Apicomplexans in corals
Apicomplexans are protists that comprise almost entirely of parasites including the causal agents of human malaria. It turns out corals host a group of apicomplexans as well and a single species, Gemmocystis cylindrus, was described by Esther Peters and Steve Upton in 1986. Since then my research has helped uncover lots of diversity among these putative coral parasites with evidence of host specificity. I was able molecularly screen historic coral samples going back 15 years and found that apicomplexans are consistently found associated with coral tissue. http://www.defendersblog.org/2013/05/another-potential-threat-to-corals/
Excitingly, these symbionts appear to be evolutionary related to a group of apicomplexans called the coccidians. The coccidians include the opportunistic human parasites Toxoplasma gondii and Cyclospora cayetanensis as well as numerous other parasites of livestock and fowl. They also are transmitted vertically from parental colonies in several species of brooding corals (brooding corals have internal fertilization and release larvae). This allows us to utilize brooded larvae as a source for acquiring and describing these coral-associated apicomplexans. If we look at a variable region of the genome - the internal transcribed spacer (ITS) region of the ribosomal operon - it appears there is quite a bit of difference between apicomplexans associated with different coral hosts. Therefore, we are likely vastly underestimating the diversity given there is only one described species.
It is also tempting to hypothesize about the nature of the interaction between corals and apicomplexans. Almost all (except one weird example) are parasitic symbionts. Given this and their high prevalence, it would imply that corals all harbor an opportunistic parasite! Trying to define this interaction and determining potential cost is a direction I would like to pursue in the future.
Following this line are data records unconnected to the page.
(** [binary_round] first aligns the mantissa, then rounds; whatever the
    input exponent, the result obeys a representable upper bound. *)
Lemma binary_round_le sx (mx : positive) ex (mB : positive) eB b :
  bounded prec emax mB eB = true ->
  b <= ex -> b <= emin ->
  Zpos mx * 2 ^ (ex - b) <= Zpos mB * 2 ^ (eB - b) ->
  let r := binary_round prec emax sx mx ex in
  valid_binary prec emax r = true
  /\ is_finite r = true
  /\ has_sign sx r
  /\ mag b r <= Zpos mB * 2 ^ (eB - b).
Proof.
  intros HB Hbx Hbe Hle. unfold binary_round.
  pose proof (shl_align_spec mx ex (fexp (Zpos (digits2_pos mx) + ex))) as [He Hm].
  destruct (shl_align mx ex (fexp (Zpos (digits2_pos mx) + ex))) as [mz ez].
  cbn [fst snd] in He, Hm. rewrite <- He in Hm.
  pose proof (fexp_ge_emin (Zpos (digits2_pos mx) + ex)) as Hemin.
  assert (Hdz : Zdigits2 (Zpos mz) + ez = Zpos (digits2_pos mx) + ex).
  { rewrite Hm, Zdigits2_shift by lia. cbn [Zdigits2]. lia. }
  pose proof (proj1 (bounded_spec mB eB) HB) as [HcB _].
  destruct (canonical_digits mB eB HcB) as (HeB & _).
  apply round_aux_le; try lia.
  - rewrite Hdz. lia.
  - exact HB.
  - cbn [inexact Z.b2z]. rewrite Z.add_0_r.
    rewrite Hm, <- Z.mul_assoc, <- Z.pow_add_r by lia.
    replace (ex - ez + (ez - b)) with (ex - b) by lia. exact Hle.
Qed.

(** Nor does rounding fall below a representable bound: if the exact
    value [mx * 2 ^ ex] is at least the float [mB * 2 ^ eB], so is a finite
    result of rounding it. *)
Lemma round_aux_ge sx mx ex lx (mB : positive) eB b :
  0 < mx -> ex <= fexp (Zdigits2 mx + ex) ->
  bounded prec emax mB eB = true ->
  b <= ex -> b <= eB ->
  Zpos mB * 2 ^ (eB - b) <= mx * 2 ^ (ex - b) ->
  let r := binary_round_aux prec emax sx mx ex lx in
  is_finite r = true ->
  Zpos mB * 2 ^ (eB - b) <= mag b r.
Proof.
  intros Hmx Hk HB Hbx HbB Hle. cbv zeta.
  destruct (binary_round_aux_spec sx mx ex lx Hmx Hk) as (m' & Hf & Hm' & ->).
  intros Hfin.
  set (e1 := fexp (Zdigits2 mx + ex)) in *.
  apply bounded_spec in HB. destruct HB as [HcB HeB].
  destruct (canonical_digits mB eB HcB) as (HeminB & _).
  pose proof (Zdigits2_bounds mx Hmx) as [Hlo Hhi].
  pose proof (Zdigits2_bounds (Zpos mB) ltac:(lia)) as [HloB HhiB].
  pose proof (Zdigits2_pos mx Hmx) as Hdpos.
  pose proof (Zdigits2_pos (Zpos mB) ltac:(lia)) as HdBpos.
  pose proof (value_le_digits (Zpos mB) eB mx ex b ltac:(lia) Hmx HbB Hbx Hle) as Hdig.
  assert (HeB1 : eB <= e1) by (rewrite <- HcB; apply fexp_mono; exact Hdig).
  pose proof (faithful_bounds mx lx (e1 - ex) m' ltac:(lia) ltac:(lia) Hf) as [Hfl _].
  set (P1 := 2 ^ (ex - b)) in *. set (P2 := 2 ^ (e1 - ex)) in *.
  assert (HP1 : 0 < P1) by (apply Z.pow_pos_nonneg; lia).
  assert (HP2 : 0 < P2) by (apply Z.pow_pos_nonneg; lia).
  assert (E1 : 2 ^ (e1 - b) = P2 * P1).
  { unfold P1, P2. rewrite <- Z.pow_add_r by lia. f_equal. lia. }
  destruct (pack_mag sx m' e1 b Hm' ltac:(lia) Hfin) as [-> _]. rewrite E1.
  destruct (Z.eq_dec (Zdigits2 (Zpos mB) + eB) (Zdigits2 mx + ex)) as [Ed|Nd].
  - assert (eB = e1) by (unfold e1; rewrite <- Ed; symmetry; exact HcB). subst eB.
    rewrite E1 in Hle.
    assert (Zpos mB <= mx / P2) by (apply Z.div_le_lower_bound; nia).
    nia.
  - assert (He1 : e1 <= Zdigits2 mx + ex - 1) by (unfold e1, SpecFloat.fexp; lia).
    set (Q := 2 ^ (Zdigits2 mx - 1 - (e1 - ex))).
    assert (HQ : Q <= mx / P2).
    { apply Z.div_le_lower_bound; [lia|]. unfold P2, Q.
      rewrite <- Z.pow_add_r by lia.
      replace (e1 - ex + (Zdigits2 mx - 1 - (e1 - ex))) with (Zdigits2 mx - 1) by lia.
      exact Hlo. }
    assert (HB2 : Zpos mB * 2 ^ (eB - b) < 2 ^ (Zdigits2 (Zpos mB) + (eB - b))).
    { rewrite Z.pow_add_r by lia.
      apply Z.mul_lt_mono_pos_r; [apply Z.pow_pos_nonneg; lia | exact HhiB]. }
    assert (HB3 : 2 ^ (Zdigits2 (Zpos mB) + (eB - b)) <= Q * (P2 * P1)).
    { unfold Q, P2, P1. rewrite <- !Z.pow_add_r by lia.
      apply Z.pow_le_mono_r; lia. }
    nia.
Qed.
Dinoflagellates in cnidarians
Interestingly, dinoflagellates are the sister lineage of apicomplexans! Unlike apicomplexans, these dinoflagellates provide corals with photosynthetically-fixed carbon in exchange for a comfy place to live. These dinoflagellates are part of a remarkably diverse genus named Symbiodinium, which is divided into 9 different monophyletic clades (A-I). My research focuses on the fine scale diversity among just a single clade, clade B (specifically B1s). This clade associates with numerous Caribbean species of hard and soft corals. However, if you look close enough they seem to segregate by host species implying high specificity! My research, with the help of undergraduates at Oregon State University (See next page), explores the interaction between a host anemone and very closely related Symbiodinium during early infection.
Stress tolerance in cnidarians
As part of my postdoctoral work, I am also examining transcriptional changes associated with stress challenges in coral larvae and the local Oregon sea anemone, Anthopleura elegantissima. In brief, I am using RNAseq to examine genes that are significantly up- and down-regulated in response to a stress (generally heat or salt). Understanding how organisms react to changes in conditions in the laboratory can provide insights into how they might handle heating as predicted by global climate change.